29.3.2. Sending signals (to plug-ins)

BASE has a simple system for sending signals between different parts of a system. This signalling system was initially developed to be able to kill plug-ins that a user for some reason wanted to abort. The signalling system as such is not limited to this and it can be used for other purposes as well. Signals can of course be handled internally in a single JVM but also sent externally to other JVM:s running on the same or a different computer. The transport mechanism for signals is decoupled from the actual handling of them. If you want to, you could implement a signal transporter that sends signal as emails and the target plug-in would never know.

The remainder of this section will focus mainly on the sending and transportation of signals. For more information about handling signals on the receiving end, see Section 26.7, “Enable support for aborting a running a plug-in”.

Diagram of classes and methods

Figure 29.22. The signalling system

The signalling system

The signalling system is rather simple. An object that wish to receieve signals must implement the SignalTarget. It's only method is getSignalHandler(). A SignalHandler is an object that knows what to do when a signal is delivered to it. The target object may implement the SignalHandler itself or use one of the existing handlers.

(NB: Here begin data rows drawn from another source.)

(* ===== verification/Prelude.v ===== *)
(** * DANOS-Open: verification of the control plane

    DANOS-Open is a network operating system control plane written in C.  A
    route or an interface reaches it from the routing daemon (danos-fib), from
    a gNMI, REST, NETCONF or command line client (danos-mgmt), or from an old
    configuration file (danos-compat).  It becomes an object of the desired
    store (danos-core object registry).  Every change is logged and replayed
    after a restart (write-ahead log, persistence), announced on the event bus,
    where subscriptions pick it up, and marks the programming pipeline dirty.
    The reconciler then runs a programming pass that resolves routes through
    their next-hop groups, drives a dataplane backend (danos-vpp or
    danos-netlink) and records in a ledger what it programmed.  The daemon
    (danos-mgrd) wires the parts together and exposes metrics
    (danos-observability).

    ** Files

    Shared:
    - [Prelude]: machine integers, byte order, memory blocks, the [CStruct]
      class of C structures (LP64, little endian, zero padding) with its laws,
      and the shared lemmas, tactics and hint databases.
    - [CStr]: C strings and the functions of the C library the sources use on
      them, decimal printing and parsing, an allocator with scripted answers.
    - [TextBuf]: a buffer filled by [off += snprintf(buf + off, n - off, ...)],
      where the offset can pass the end.

    Core library (danos-dpa, danos-core):
    - [Dpa] (danos-dpa/include/danos/dpa.h): status codes, object types, one
      record per object structure with its layout; one [CStructLaws] instance
      each says that reading back what was laid out gives the structure.
    - [Backends] (dpa_errors.c, dpa_version.c, dpa_capability.c,
      capability_registry.c): the backend registry and the capability queries.
    - [ObjectStore] (object_registry.h, the table part of object_registry.c):
      the hash table of chains and its view as a finite map ([store_map]).
    - [Wal] (wal.h, wal.c): the operating system as files plus a stream of
      answers, records, CRC-32, append, sync, checkpoint and replay.
    - [EventBus] (event_bus.h, event_bus.c): subscriptions and deliveries.
    - [Registry] (object_registry.c and the logging half of persist.c): the
      state of the library ([core]) and the object calls with everything they
      do: table, allocations, log, dirty mark, event.
    - [Persist] (persist.c): enable, disable, recovery through the replay
      table, checkpoint.
    - [DpaObjects] (dpa_objects.c): the typed calls on the default store.
    - [Transaction] (transaction.h, transaction.c): the manager, the records
      and the transaction state machine.
    - [Antiflap] (antiflap.h, antiflap.c): flap damping.
    - [StateStore] (state_store.h, state_store.c): desired, programmed and
      operational state and their difference.
    - [Pipeline] (backend_ops.h, backend_ops.c): next-hop resolution, the
      programming pass, the ledger, sweep and forget, over any backend.
    - [PassDelta]: what one pass does when the desired state has exactly one
      new route, for the theorems about a stream of announcements.
    - [Reconciler] (reconciler.h, reconciler.c): one reconciliation and the
      wake-ups of the reconcile thread.

    Backends:
    - [Netlink] (danos_netlink.c): the in-memory tables, the rtnetlink messages
      and the kernel's answers, as a backend of [Pipeline].
    - [VppWire], [VppMsgs], [VppApi] (vpp_wire.c, vpp_msgs.c, vpp_api.c): the
      message buffer and table, the encoders, the client with its handshake,
      transactions and reconnection.
    - [VppBackend] (vpp_adapter.c, vpp_mapper.c, vpp_capability.c and the
      transactions of vpp_msgs.c): VPP as a backend of [Pipeline].
    - [VppStat] (vpp_stat.c and the statistics of vpp_api.c): counters in a
      shared memory segment that changes while it is read.

    Routing input (danos-fib):
    - [Zapi] (zapi.h, zapi_parse.c): framing, payload coding, FRR routes.
    - [ZapiMapper] (zapi_mapper.c): the message handlers.
    - [ZebraSession] (zebra_session.c): connecting, registering, receiving.

    Northbound (danos-mgmt):
    - [Huffman], [Hpack] (hpack_huffman.c, hpack.c): header compression.
    - [Proto], [PathText], [ProtoCodec] (gnmi_proto.c): the protobuf reader,
      writer and messages, textual paths, and the round trips.
    - [Http2] (the transport of gnmi_grpc.c): frames, flow control, messages.
    - [GnmiServer], [GrpcServer] (the rest of gnmi_grpc.c): the RPC handlers
      and the serving of a connection.
    - [ModelRoutes] (model_routes.c): a northbound route as next hop, group
      and route object.
    - [ModelPaths] (model_paths.c, model_paths_gen.inc): paths to leaves.
    - [GnmiSub], [GnmiRest] (gnmi.c): subscriptions, and the REST handlers.
    - [IfaceLookup], [Netconf], [Cli] (netconf.c, cli.c): the two other
      clients, and the lookup by name they share.

    Around them:
    - [Ha] (bfd.c, vrrp.c, supervisor.c), [Security] (rbac.c, copp.c,
      audit.c), [Compat] (cli_translator.c, config_import.c), [Observability]
      (prometheus.c, prom_server.c, log.c).
    - [Mgrd] (mgrd.c and the listener of gnmi_grpc.c): the daemon.
    - [System]: the daemon's runs as a step relation, with crashes and
      restarts, and the invariant they keep.

    Programs beside the daemon:
    - [FibBridge] (danos-test/fib_live_bridge.c): the program that feeds VPP
      from a zebra stream, composed of [ZebraSession], [Transaction],
      [ZapiMapper], [Pipeline] and [VppBackend].
    - [Conformance] (danos-test/conformance): the cases and their runner.
    - [Fuzz] (danos-test/fuzz/fuzz_decoders.c): the fuzz harness.
    - [GenPaths] (tools/gen-model-paths): the generator of the path matchers.

    ** How the code is modelled

    A C integer is a [Z] and wraps where the code computes with it ([u32],
    [u64], ...).  A memory block is a list of bytes, a structure a record, a
    pointer that may be null an [option].  A [char] array is the C string it
    holds.  A [double] is an IEEE number of the standard library's [SpecFloat].
    A function on global state takes the state and returns the new one.  A
    function keeps the name it has in the source, and every branch with its
    status.

    In the core library every allocation, and every call that writes a file,
    asks the environment, a list of answers ([os_env]); an answer can refuse,
    or accept part of a write.  The empty list grants everything.  Sockets are
    scripts: the bytes the peer sends in pieces of any size, interruptions, the
    answers to [send], [connect] and [poll].  Theorems about failures quantify
    over the answers, theorems about what a call achieves say that they grant
    everything.  Clocks are arguments.  Backends are a record of optional
    functions over an arbitrary state, so their results are unconstrained;
    event callbacks are recorded as deliveries.  The segment of [VppStat] is a
    function from the number of loads so far to its contents, so that a writer
    can run between any two loads; the loads of the reader happen in program
    order, and each sees the memory of its moment.  [inet_pton] and [inet_ntop] for IPv6 are
    the class [inet6_lib], with their documented round trip in [Inet6Laws].

    Locks are left out: each call is one atomic step, and threads are sequences
    of such steps.  The only lock whose failure the code handles, the timed
    write lock of a commit, is an answer of the environment.  Undefined
    behaviour (a store handle that is not live, an access outside an array) is
    [DANOS_ERR_INTERNAL] in the core library, which no modelled function
    returns otherwise, and [Fault] or [None] elsewhere.  The HPACK and Huffman
    decoders, the reader of textual paths and the path resolver work on lists
    and have no such outcome.  Uninitialised stack variables are zeros, or an
    argument where they are read.

    Most loops are folds or structural recursions over the data.  Fuel occurs
    where they are not: replay, the file readers of [Compat] and [Cli], the
    drain of a notification ring and the sends of a hello frame run with the
    length of what they consume, which is enough since each turn consumes some
    of it; the decoders of [Proto] report [Spin] when the fuel is used up, and
    are shown to need no more than the length of their message (the handlers
    give 2^20, more than the largest message); the loops of a connection
    ([Http2], [GrpcServer]) take fuel as an argument, and the theorems give a
    number from which on the result is the same; the main loop of [FibBridge]
    runs over the list of its rounds and says whether it has ended; [VppWire.buf_grow] returns
    [None] only where the source does not return.

    ** What is shown

    Object registry: the calls refine operations on a finite map, on every
    branch including failing allocations; what is written is read back; each
    change marks the pipeline dirty and publishes one event.

    Durability: appended records replay in order; a log cut anywhere replays
    to the records that are complete; a sequence of persistable operations
    survives a restart, so that recovery rebuilds the map.  Also what does
    not survive: a checkpoint forgets, records behind a torn tail are lost,
    objects with ids above 32 bits are not logged.

    Objects: every structure survives the store; route keys separate what they
    should and confuse the address families; route dumps list exactly the
    routes asked for.

    Transactions: every reachable history follows the documented state
    machine; the active count is exact up to the time-outs that leak; the
    one-call commit takes an open transaction to done, or reports the time-out.

    Programming: a pass without failures brings the ledger in step with the
    desired state and the next pass does nothing; a sweep makes exactly the
    backend calls that withdraw what is no longer desired; the reconcile thread
    runs when it is due and only then, and has no effect when nothing changed.  Also its limits: 256 entries per sweep and per
    forget, duplicate group members cancel in the digest, and deleted objects
    wait for a sweep that the reconciler does not run.

    Backends: after a pass the netlink table holds every desired route, the
    table refines a set, and the kernel messages hold the attributes of the
    route.  A VPP route request arrives with the announced paths; the client
    keeps its invariant, matches replies by context, learns the message table
    of the handshake, doubles its delay.  A counter read from the statistics
    segment is guarded: whatever the writer does, the flag was clear and the
    epoch the same before and after its loads, and when the segment did not
    change between them it is the documented value (combined counters, which
    are read wrongly, excepted).

    Routing input: the frames of a stream are delivered one by one in any
    fragmentation, until a hang-up is reported, which loses the unread ones;
    registration sends exactly the configured frames; FRR route messages
    without next-hop weights decode exactly and within bounds, and announcing
    an IPv4 route installs objects that the pipeline resolves to the announced
    gateways.

    Northbound: header blocks, protobuf messages and textual paths are read
    back as they were written; decoders terminate inside their message, up to
    the lengths that wrap; a gRPC message is reassembled from any frames, and
    what is sent stays within the peer's windows; a Set call that arrives over
    a connection, in any fragmentation, writes exactly the objects of its
    route, and deleting the route removes them.  A subscription delivers the
    events it asked for, the newest ones when it was not polled.  The REST,
    NETCONF and command line clients change exactly the attribute they name.

    Daemon: it comes up on any log with what the log says, keeps a seeded
    configuration over restarts, and answers a scrape with all its metrics at
    the values of that moment.  It ends when a client deletes an interface.
    Through every run of operations, route sets and deletes, reconciler
    wake-ups, scrapes, crashes and restarts the log on disk replays to the
    persistable part of the store.

    Live bridge: from its arguments to its exit status, the routes zebra
    announces in any fragmentation and before it hangs up are what the bridge
    requests from VPP, in order.
    It skips native route commands and fails on a repeated announcement.

    Tests and tools: the conformance suite passes whatever the object calls
    do; no generator of random numbers makes the fuzz campaign fail, because
    its messages cannot have a length that wraps; the checked-in matchers are the
    generator's output, which keeps the brackets of keyed segments.

    Event bus, anti-flap, state store, backend registry, high availability,
    security, compatibility, observability: the functional behaviour of their
    calls, with the bounds of their tables and buffers.

    ** What is not modelled

    The other programs under danos-test are unit, integration and performance
    tests, mocks and scripts, which call the parts above with fixed inputs.
    The header under docs/archive is an older interface that nothing includes.  Output that
    nothing reads (traces, progress messages) is left out.  Signals end the
    daemon's wait and are not modelled further.  Two connections, or a
    connection and the reconciler, are not interleaved inside a call: the
    locks that make the calls atomic are taken as they are. *)

From stdpp Require Import base decidable list list_numbers numbers gmap.
From Stdlib Require Import ZArith Lia.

The difficult part here is to be aware that a signal is usually delivered by a separate thread. The target object must be aware of this and know how to handle multiple threads. As an example we can use the ThreadSignalHandler which simply calls Thread.interrupt() to deliver a signal. The target object that uses this signal handler it must know that it should check Thread.interrupted() at regular intervals from the main thread. If that method returns true, it means that the ABORT signal has been delivered and the main thread should clean up and exit as soon as possible.

Even if a signal handler could be given directly to the party that may be interested in sending a signal to the target this is not recommended. This would only work when sending signals within the same virtual machine. The signalling system includes SignalTransporter and SignalReceiver objects that are used to decouple the sending of signals with the handling of signals. The implementation usually comes in pairs, for example SocketSignalTransporters and SocketSignalReceiver.

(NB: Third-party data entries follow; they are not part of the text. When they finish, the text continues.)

#[export] Instance mpls_lsp_struct : CStruct danos_mpls_lsp := {
  sizeof := 32;
  to_mem l :=
    le_bytes 4 (lsp_in_label l) ++ le_bytes 4 (lsp_type l) ++
    le_bytes 8 (lsp_nhgroup_id l) ++ le_bytes 1 (b2z (lsp_php l)) ++
    le_bytes 1 (lsp_push_label_count l) ++ zeros 2 ++ le_array 4 (lsp_push_labels l);
  of_mem bs :=
    mk_mpls_lsp (le_val (cread bs 0 4)) (le_val (cread bs 4 4))
      (le_val (cread bs 8 8)) (z2b (le_val (cread bs 16 1)))
      (le_val (cread bs 17 1)) (le_array_val 4 3 (cread bs 20 12));
  struct_wf l :=
    is_uint 4 (lsp_in_label l) /\ is_uint 4 (lsp_type l) /\
    is_uint 8 (lsp_nhgroup_id l) /\ is_uint 1 (lsp_push_label_count l) /\
    (length (lsp_push_labels l) = 3%nat /\ Forall (is_uint 4) (lsp_push_labels l));
}.

Record danos_tunnel := mk_tunnel {
  tun_id : Z;
  tun_type : Z;
  tun_ifindex : Z;
  tun_src : danos_ip_addr;
  tun_dst : danos_ip_addr;
  tun_vni : Z;
  tun_gre_key : Z;
}.

#[export] Instance tunnel_struct : CStruct danos_tunnel := {
  sizeof := 64;
  to_mem t :=
    le_bytes 8 (tun_id t) ++ le_bytes 4 (tun_type t) ++ le_bytes 4 (tun_ifindex t) ++
    to_mem (tun_src t) ++ to_mem (tun_dst t) ++ le_bytes 4 (tun_vni t) ++
    le_bytes 4 (tun_gre_key t);
  of_mem bs :=
    mk_tunnel (le_val (cread bs 0 8)) (le_val (cread bs 8 4)) (le_val (cread bs 12 4))
      (of_mem (cread bs 16 20)) (of_mem (cread bs 36 20)) (le_val (cread bs 56 4))
      (le_val (cread bs 60 4));
  struct_wf t :=
    is_uint 8 (tun_id t) /\ is_uint 4 (tun_type t) /\ is_uint 4 (tun_ifindex t) /\
    struct_wf (tun_src t) /\ struct_wf (tun_dst t) /\ is_uint 4 (tun_vni t) /\
    is_uint 4 (tun_gre_key t);
}.

Record danos_evpn_evi := mk_evpn_evi {
  evi_evi : Z;
  evi_rd : danos_ip_addr;
  evi_rt_import : danos_ip_addr;
  evi_rt_export : danos_ip_addr;
  evi_vni : Z;
  evi_irb : bool;
}.

#[export] Instance evpn_evi_struct : CStruct danos_evpn_evi := {
  sizeof := 72;
  to_mem e :=
    le_bytes 4 (evi_evi e) ++ to_mem (evi_rd e) ++ to_mem (evi_rt_import e) ++
    to_mem (evi_rt_export e) ++ le_bytes 4 (evi_vni e) ++
    le_bytes 1 (b2z (evi_irb e)) ++ zeros 3;
  of_mem bs :=
    mk_evpn_evi (le_val (cread bs 0 4)) (of_mem (cread bs 4 20))
      (of_mem (cread bs 24 20)) (of_mem (cread bs 44 20)) (le_val (cread bs 64 4))
      (z2b (le_val (cread bs 68 1)));
  struct_wf e :=
    is_uint 4 (evi_evi e) /\ struct_wf (evi_rd e) /\ struct_wf (evi_rt_import e) /\
    struct_wf (evi_rt_export e) /\ is_uint 4 (evi_vni e);
}.

Record danos_mroute := mk_mroute {
  mr_vrf_id : Z;
  mr_source : danos_ip_addr;
  mr_group : danos_ip_addr;
  mr_incoming_if : Z;
  mr_oif_count : Z;
  mr_oif_list : list Z;     (* danos_ifindex_t oif_list[64] *)
}.

#[export] Instance mroute_struct : CStruct danos_mroute := {
  sizeof := 320;
  to_mem m :=
    le_bytes 4 (mr_vrf_id m) ++ to_mem (mr_source m) ++ to_mem (mr_group m) ++
    zeros 4 ++ le_bytes 8 (mr_incoming_if m) ++ le_bytes 4 (mr_oif_count m) ++
    le_array 4 (mr_oif_list m) ++ zeros 4;
  of_mem bs :=
    mk_mroute (le_val (cread bs 0 4)) (of_mem (cread bs 4 20))
      (of_mem (cread bs 24 20)) (le_val (cread bs 48 8)) (le_val (cread bs 56 4))
      (le_array_val 4 64 (cread bs 60 256));
  struct_wf m :=
    is_uint 4 (mr_vrf_id m) /\ struct_wf (mr_source m) /\ struct_wf (mr_group m) /\
    is_uint 8 (mr_incoming_if m) /\ is_uint 4 (mr_oif_count m) /\
    (length (mr_oif_list m) = 64%nat /\ Forall (is_uint 4) (mr_oif_list m));
}.

Record danos_bfd := mk_bfd {
  bfd_id : Z;
  bfd_remote : danos_ip_addr;
  bfd_ifindex : Z;
  bfd_desired_tx_ms : Z;
  bfd_required_rx_ms : Z;
  bfd_detect_mult : Z;
  bfd_admin_up : bool;
  bfd_session_up : bool;
}.

#[export] Instance bfd_struct : CStruct danos_bfd := {
  sizeof := 48;
  to_mem b :=
    le_bytes 8 (bfd_id b) ++ to_mem (bfd_remote b) ++ le_bytes 4 (bfd_ifindex b) ++
    le_bytes 4 (bfd_desired_tx_ms b) ++ le_bytes 4 (bfd_required_rx_ms b) ++
    le_bytes 4 (bfd_detect_mult b) ++ le_bytes 1 (b2z (bfd_admin_up b)) ++
    le_bytes 1 (b2z (bfd_session_up b)) ++ zeros 2;
  of_mem bs :=
    mk_bfd (le_val (cread bs 0 8)) (of_mem (cread bs 8 20)) (le_val (cread bs 28 4))
      (le_val (cread bs 32 4)) (le_val (cread bs 36 4)) (le_val (cread bs 40 4))
      (z2b (le_val (cread bs 44 1))) (z2b (le_val (cread bs 45 1)));
  struct_wf b :=
    is_uint 8 (bfd_id b) /\ struct_wf (bfd_remote b) /\ is_uint 4 (bfd_ifindex b) /\
    is_uint 4 (bfd_desired_tx_ms b) /\ is_uint 4 (bfd_required_rx_ms b) /\
    is_uint 4 (bfd_detect_mult b);
}.

(** danos-core/src/object/dpa_objects.c, danos_qos_bind_rec_t *)
Record danos_qos_bind_rec := mk_qos_bind_rec {
  qb_policy_id : Z;
  qb_ifindex : Z;
  qb_ingress : bool;
}.

#[export] Instance qos_bind_struct : CStruct danos_qos_bind_rec := {
  sizeof := 16;
  to_mem q :=
    le_bytes 8 (qb_policy_id q) ++ le_bytes 4 (qb_ifindex q) ++
    le_bytes 1 (b2z (qb_ingress q)) ++ zeros 3;
  of_mem bs :=
    mk_qos_bind_rec (le_val (cread bs 0 8)) (le_val (cread bs 8 4))
      (z2b (le_val (cread bs 12 1)));
  struct_wf q := is_uint 8 (qb_policy_id q) /\ is_uint 4 (qb_ifindex q);
}.

(** ** Layout laws *)

Ltac struct_len_rw :=
  repeat match goal with
  | H : struct_wf ?x |- context [length (to_mem ?x)] =>
      rewrite (length_to_mem x H)
  | H : length ?l = ?n |- context [length ?l] => rewrite H
  end.

Ltac struct_len :=
  simpl; rewrite ?length_app, ?length_cons, ?length_nil;
  autorewrite with danos_len; struct_len_rw; simpl; lia.

Ltac struct_bytes :=
  repeat first [ assumption | apply to_mem_ok; assumption
               | solve [ eauto with danos ]
               | apply Forall_app; split | apply Forall_cons; split ].

Ltac struct_field :=
  repeat (rewrite cread_skip by struct_len; simpl length;
          autorewrite with danos_len; struct_len_rw; simpl Nat.sub; simpl Nat.mul);
  first [ rewrite cread_here by struct_len | rewrite cread_all by struct_len ];
  first [ reflexivity
        | apply le_val_le_bytes; unfold is_uint in *; simpl in *; assumption
        | apply le_array_val_le_array; assumption
        | apply of_to_mem; assumption
        | apply bool_mem ].

Ltac solve_struct_laws :=
  split; intros [] Hwf; hnf in Hwf; simpl in Hwf; destruct_and?;
  [ unfold to_mem at 1; struct_len
  | unfold to_mem at 1; simpl; struct_bytes
  | unfold to_mem at 1, of_mem at 1; simpl; f_equal; struct_field ].

#[export] Instance ip_addr_laws : CStructLaws danos_ip_addr.
Proof. solve_struct_laws. Qed.
#[export] Instance ip_prefix_laws : CStructLaws danos_ip_prefix.
Proof. solve_struct_laws. Qed.
#[export] Instance iface_laws : CStructLaws danos_iface.
Proof. solve_struct_laws. Qed.
#[export] Instance vrf_laws : CStructLaws danos_vrf.
Proof. solve_struct_laws. Qed.
#[export] Instance nexthop_laws : CStructLaws danos_nexthop.
Proof. solve_struct_laws. Qed.
#[export] Instance nhgroup_laws : CStructLaws danos_nhgroup.
Proof. solve_struct_laws. Qed.
#[export] Instance route_laws : CStructLaws danos_route.
Proof. solve_struct_laws. Qed.
#[export] Instance acl_match_laws : CStructLaws danos_acl_match.
Proof. solve_struct_laws. Qed.
#[export] Instance acl_action_laws : CStructLaws danos_acl_action_params.
Proof. solve_struct_laws. Qed.
#[export] Instance acl_rule_laws : CStructLaws danos_acl_rule.
Proof. solve_struct_laws. Qed.
#[export] Instance acl_table_laws : CStructLaws danos_acl_table.
Proof. solve_struct_laws. Qed.
#[export] Instance qos_policy_laws : CStructLaws danos_qos_policy.
Proof. solve_struct_laws. Qed.
#[export] Instance mpls_lsp_laws : CStructLaws danos_mpls_lsp.
Proof. solve_struct_laws. Qed.
#[export] Instance tunnel_laws : CStructLaws danos_tunnel.
Proof. solve_struct_laws. Qed.
#[export] Instance evpn_evi_laws : CStructLaws danos_evpn_evi.
Proof. solve_struct_laws. Qed.
#[export] Instance mroute_laws : CStructLaws danos_mroute.
Proof. solve_struct_laws. Qed.
#[export] Instance bfd_laws : CStructLaws danos_bfd.
Proof. solve_struct_laws. Qed.
#[export] Instance qos_bind_laws : CStructLaws danos_qos_bind_rec.
Proof. solve_struct_laws. Qed.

Setting up the transport mechanism is usually a system responsibility. Only the system know what kind of transport that is appropriate for it's current setup. Ie. should signals be delievered by TCP/IP sockets, only internally, or should a delivery mechanism based on web services be implemented? If a system wants to receive signals it must create an appropriate SignalReceiver object. Within BASE the internal job queue set up it's own signalling system that can be used to send signals (eg. kill) running jobs. The job agents do the same but uses a different implementation. See the section called “Internal job queue section” for more information about how to configure the internal job queue's signal receiver. In both cases, there is only one signal receiver instance active in the system.

Let's take the internal job queue as an example. Here is how it works:

  • When the internal job queue is started, it will also create a signal receiver instance according to the settings in base.config. The default is to create LocalSignalReceiver which can only be used inside the same JVM. If needed, this can be changed to a SocketSignalReceiver or any other user-provided implementation.

  • When the job queue has found a plug-in to execute it will check if it also implements the SignalTarget interface. If it does, a signal handler is created and registered with the signal receiver. This is actually done by the BASE core by calling PluginExecutionRequest.registerSignalReceiver() which also makes sure that the the ID returned from the registration is stored in the database together with the job item representing the plug-in to execute.

  • Now, when the web client see's a running job which has a non-empty signal transporter property, the Abort button is activated. If the user clicks this button the BASE core uses the information in the database to create SignalTransporter object. This is simply done by calling Job.getSignalTransporter(). The created signal transporter knows how to send a signal to the signal receiver it was first registered with. When the signal arrives at the receiver it will find the handler for it and call SignalHandler.handleSignal(). This will in it's turn trigger some action in the signal target which soon will abort what it is doing and exit.